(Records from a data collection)
◇ ◇ ◇

(** On a dict whose dirty trackers all hold a delta the loop returns, having
    written every dirty tracker once, in dict order, and marked it clean. *)
Lemma flush_items_ok items b w :
  Forall (λ kt : string * _StateTracker, dirty kt.2 = true → is_Some (_delta kt.2)) items →
  flush_items items b w
  = (Ok tt, (prod_map id mark_clean <$> items,
             foldl (λ b nd, _write_state nd.1 nd.2 b) b (pending items),
             w ++ pending items)).
Proof.
  intros Hall. revert b w. induction Hall as [|[n t] items Ht Hall IH]; intros b w; csimpl.
  - by rewrite app_nil_r.
  - destruct t as [[d|] [|]]; csimpl in *.
    + rewrite IH. csimpl. by rewrite <-app_assoc.
    + by rewrite IH.
    + by destruct Ht as [? [=]].
    + by rewrite IH.
Qed.

Lemma flush_wf collab s : Simple_wf s → Simple_wf (Simple_flush collab s).2.
Proof.
  intros [Hnd Hall]. unfold Simple_flush. rewrite flush_items_ok by done.
  split; csimpl.
  - rewrite <-list_fmap_compose.
    by rewrite (list_fmap_ext _ fst (_state s)) by (by intros ? []).
  - apply Forall_fmap, Forall_true. by intros [? ?] [=].
Qed.

(** *** Equations of the in-memory methods *)

(** The setter in one piece: the merged map and the new checkpoint. *)
Lemma Tracker_set_delta_eq value t :
  Tracker_set_delta value t
  = {| _delta := Some {| updates := naive_fetch_merge (tracker_updates t) (updates value);
                         checkpoint := checkpoint value |};
       dirty := true |}.
Proof. unfold Tracker_set_delta, tracker_updates. by destruct (_delta t). Qed.

Lemma Tracker_checkpoint_value t : Tracker_checkpoint t = Ok (known_checkpoint t).
Proof. done. Qed.

Lemma Simple_get_checkpoint_eq collab s :
  Simple_get_checkpoint collab s
  = (Ok (known_checkpoint (tracker_of collab s)), (_get_state collab s).2).
Proof.
  unfold Simple_get_checkpoint, tracker_of, mbind, M_bind.
  destruct (get_state_result collab s) as (t & Hs & _ & ->). by rewrite Hs.
Qed.

Lemma Simple_merge_eq collab delta s :
  Simple_merge collab delta s
  = if is_noop delta (known_checkpoint (tracker_of collab s))
    then (Ok tt, (_get_state collab s).2)
    else Simple_put_state (name collab) (Tracker_set_delta delta (tracker_of collab s))
           (_get_state collab s).2.
Proof.
  unfold Simple_merge, tracker_of, mbind, M_bind.
  destruct (get_state_result collab s) as (t & Hs & _ & ->). rewrite Hs. csimpl.
  unfold lift. csimpl. by destruct (is_noop _ _).
Qed.

Lemma tracker_of_tracked collab s :
  dict_get (name collab) (_state (_get_state collab s).2) = Some (tracker_of collab s).
Proof.
  by destruct (get_state_result collab s) as (t & _ & Hget & <-).
Qed.

Lemma Simple_merge_wf collab delta s :
  Simple_wf s → Simple_wf (Simple_merge collab delta s).2.
Proof.
  intros Hwf. rewrite Simple_merge_eq. destruct (is_noop _ _).
  - by apply get_state_wf.
  - apply put_state_wf; [|by apply get_state_wf].
    intros _. by rewrite Tracker_set_delta_eq.
Qed.

(** The loop of [get_for_signal_type] returns; what it does to the store is
    load the trackers of the collaborations it is given. *)
Lemma Simple_get_loop_eq collabs signal_type ret s :
  Simple_get_for_signal_type_loop collabs signal_type ret s
  = (Ok (collect_records (λ c, Simple_records c signal_type s) collabs ret),
     foldl (λ s collab, (_get_state collab s).2) s collabs).
Proof.
  assert (∀ s0, (∀ c, (_get_state c s0).1 = (_get_state c s).1) →
    Simple_get_for_signal_type_loop collabs signal_type ret s0
    = (Ok (collect_records (λ c, Simple_records c signal_type s) collabs ret),
       foldl (λ s collab, (_get_state collab s).2) s0 collabs)) as Hgen; [|by apply Hgen].
  revert ret. induction collabs as [|c collabs IH]; intros ret s0 Hs0; [done|].
  csimpl. unfold mbind, M_bind.
  assert (tracker_of c s0 = tracker_of c s) as Htr.
  { specialize (Hs0 c).
    destruct (get_state_result c s0) as (t0 & Hr0 & _ & <-).
    destruct (get_state_result c s) as (t & Hr & _ & <-).
    rewrite Hr0, Hr in Hs0. by simplify_eq/=. }
  pose proof (get_state_result c s0) as (t0 & Hr0 & _ & Ht0).
  rewrite Hr0. subst t0. rewrite Htr.
  unfold Simple_records, Tracker_empty, Tracker_delta, lift.
  destruct (_delta (tracker_of c s)) as [d|]; csimpl.
  - apply IH. intros c'. rewrite get_state_stable. apply Hs0.
  - rewrite decide_True by done. apply IH.
    intros c'. rewrite get_state_stable. apply Hs0.
Qed.

Lemma Simple_get_for_signal_type_wf collabs signal_type s :
  Simple_wf s → Simple_wf (Simple_get_for_signal_type collabs signal_type s).2.
Proof.
  unfold Simple_get_for_signal_type. rewrite Simple_get_loop_eq. csimpl.
  revert s. induction collabs as [|c collabs IH]; intros s Hwf; [done|].
  csimpl. by apply IH, get_state_wf.
Qed.

Lemma Simple_do_wf o s : Simple_wf s → Simple_wf (Simple_do o s).
Proof.
  intros Hwf. destruct o; csimpl.
  - rewrite Simple_get_checkpoint_eq. by apply get_state_wf.
  - by apply clear_wf.
  - by apply Simple_merge_wf.
  - by apply flush_wf.
  - by apply Simple_get_for_signal_type_wf.
  - done.
Qed.

Lemma Simple_run_wf calls s : Simple_wf s → Simple_wf (Simple_run calls s).
Proof.
  revert s. induction calls as [|o calls IH]; intros s Hwf; [done|].
  csimpl. by apply IH, Simple_do_wf.
Qed.

Lemma get_states_backing collabs s :
  let s' := foldl (λ s collab, (_get_state collab s).2) s collabs in
  written s' = written s ∧ backing s' = backing s.
Proof.
  revert s. induction collabs as [|c collabs IH]; intros s; [done|]. csimpl.
  destruct (IH (_get_state c s).2) as [-> ->].
  by destruct (get_state_backing c s) as [-> ->].
Qed.

(** Only [flush] reaches the write hook. *)
Lemma Simple_do_no_write o s :
  is_flush o = false →
  written (Simple_do o s) = written s ∧ backing (Simple_do o s) = backing s.
Proof.
  intros Ho. destruct o; try done; csimpl.
  - rewrite Simple_get_checkpoint_eq. csimpl.
    by destruct (get_state_backing collab s) as [-> ->].
  - rewrite Simple_merge_eq.
    destruct (is_noop _ _); csimpl; by destruct (get_state_backing collab s) as [-> ->].
  - unfold Simple_get_for_signal_type. rewrite Simple_get_loop_eq. csimpl.
    apply get_states_backing.
Qed.

(** *** The key-value storage *)

Lemma db_get_set ns key value ns' key' σ :
  db_get ns' key' (db_set ns key value σ)
  = if decide (ns = ns' ∧ key = key') then value else db_get ns' key' σ.
Proof.
  unfold db_get, db_set. csimpl. destruct (decide (ns = ns')) as [->|Hns].
  - rewrite lookup_insert_eq. csimpl. destruct (decide (key = key')) as [->|Hk].
    + rewrite lookup_insert_eq, decide_True; done.
    + rewrite lookup_insert_ne by done. rewrite decide_False by (by intros [_ ?]).
      by destruct (namespaces σ !! ns').
  - rewrite lookup_insert_ne by done. by rewrite decide_False by (by intros [? _]).
Qed.

Lemma db_items_set ns key value ns' σ :
  db_items ns' (db_set ns key value σ)
  = if decide (ns = ns') then <[key := value]> (db_items ns' σ) else db_items ns' σ.
Proof.
  unfold db_items, db_set. csimpl. destruct (decide (ns = ns')) as [->|Hns].
  - by rewrite lookup_insert_eq.
  - by rewrite lookup_insert_ne.
Qed.

Lemma db_get_items ns key σ : db_get ns key σ = default PyNone (db_items ns σ !! key).
Proof. unfold db_get, db_items. by destruct (namespaces σ !! ns). Qed.

(** The loop over the updates writes them, and only them, into its
    namespace. *)
Lemma write_updates_items db items ns σ :
  db_items ns (DBM_write_updates db items σ)
  = if decide (db = ns) then foldl (λ m kv, <[kv.1 := kv.2]> m) (db_items ns σ) items
    else db_items ns σ.
Proof.
  unfold DBM_write_updates. revert σ. induction items as [|[k v] items IH]; intros σ; csimpl.
  - by destruct (decide _).
  - rewrite IH, db_items_set. by destruct (decide (db = ns)).
Qed.


Lemma foldl_insert_map_to_list (m old : gmap string Val) :
  foldl (λ m kv, <[kv.1 := kv.2]> m) old (map_to_list m) = m ∪ old.
Proof.
  revert old. induction m as [|k v m Hk Hfirst IH] using map_first_key_ind; intros old.
  - by rewrite map_to_list_empty, (left_id_L ∅ (∪)).
  - rewrite map_to_list_insert_first_key by done. csimpl.
    rewrite <-insert_union_l, <-IH. clear IH.
    assert (∀ l : list (string * Val), k ∉ l.*1 →
      ∀ acc : gmap string Val,
        foldl (λ m kv, <[kv.1 := kv.2]> m) (<[k := v]> acc) l
        = <[k := v]> (foldl (λ m kv, <[kv.1 := kv.2]> m) acc l)) as Hcomm.
    { induction l as [|[k' v'] l IHl]; csimpl; [done|].
      rewrite not_elem_of_cons. intros [Hne Hnin] acc.
      rewrite <-IHl by done. f_equal. by apply insert_insert_ne. }
    apply Hcomm. intros ((k' & v') & Heq & Hin%elem_of_map_to_list)%list_elem_of_fmap.
    csimpl in *. subst k'. congruence.
Qed.

Lemma write_updates_map db (m : gmap string Val) σ :
  db_items db (DBM_write_updates db (map_to_list m) σ) = m ∪ db_items db σ.
Proof. by rewrite write_updates_items, decide_True, foldl_insert_map_to_list. Qed.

◇ ◇ ◇

WORK ITEM —
Search the entries for the word "returns" and gather every line where it appears.

EXERCISE SOLUTION —
(** On a dict whose dirty trackers all hold a delta the loop returns, having
(** The loop of [get_for_signal_type] returns; what it does to the store is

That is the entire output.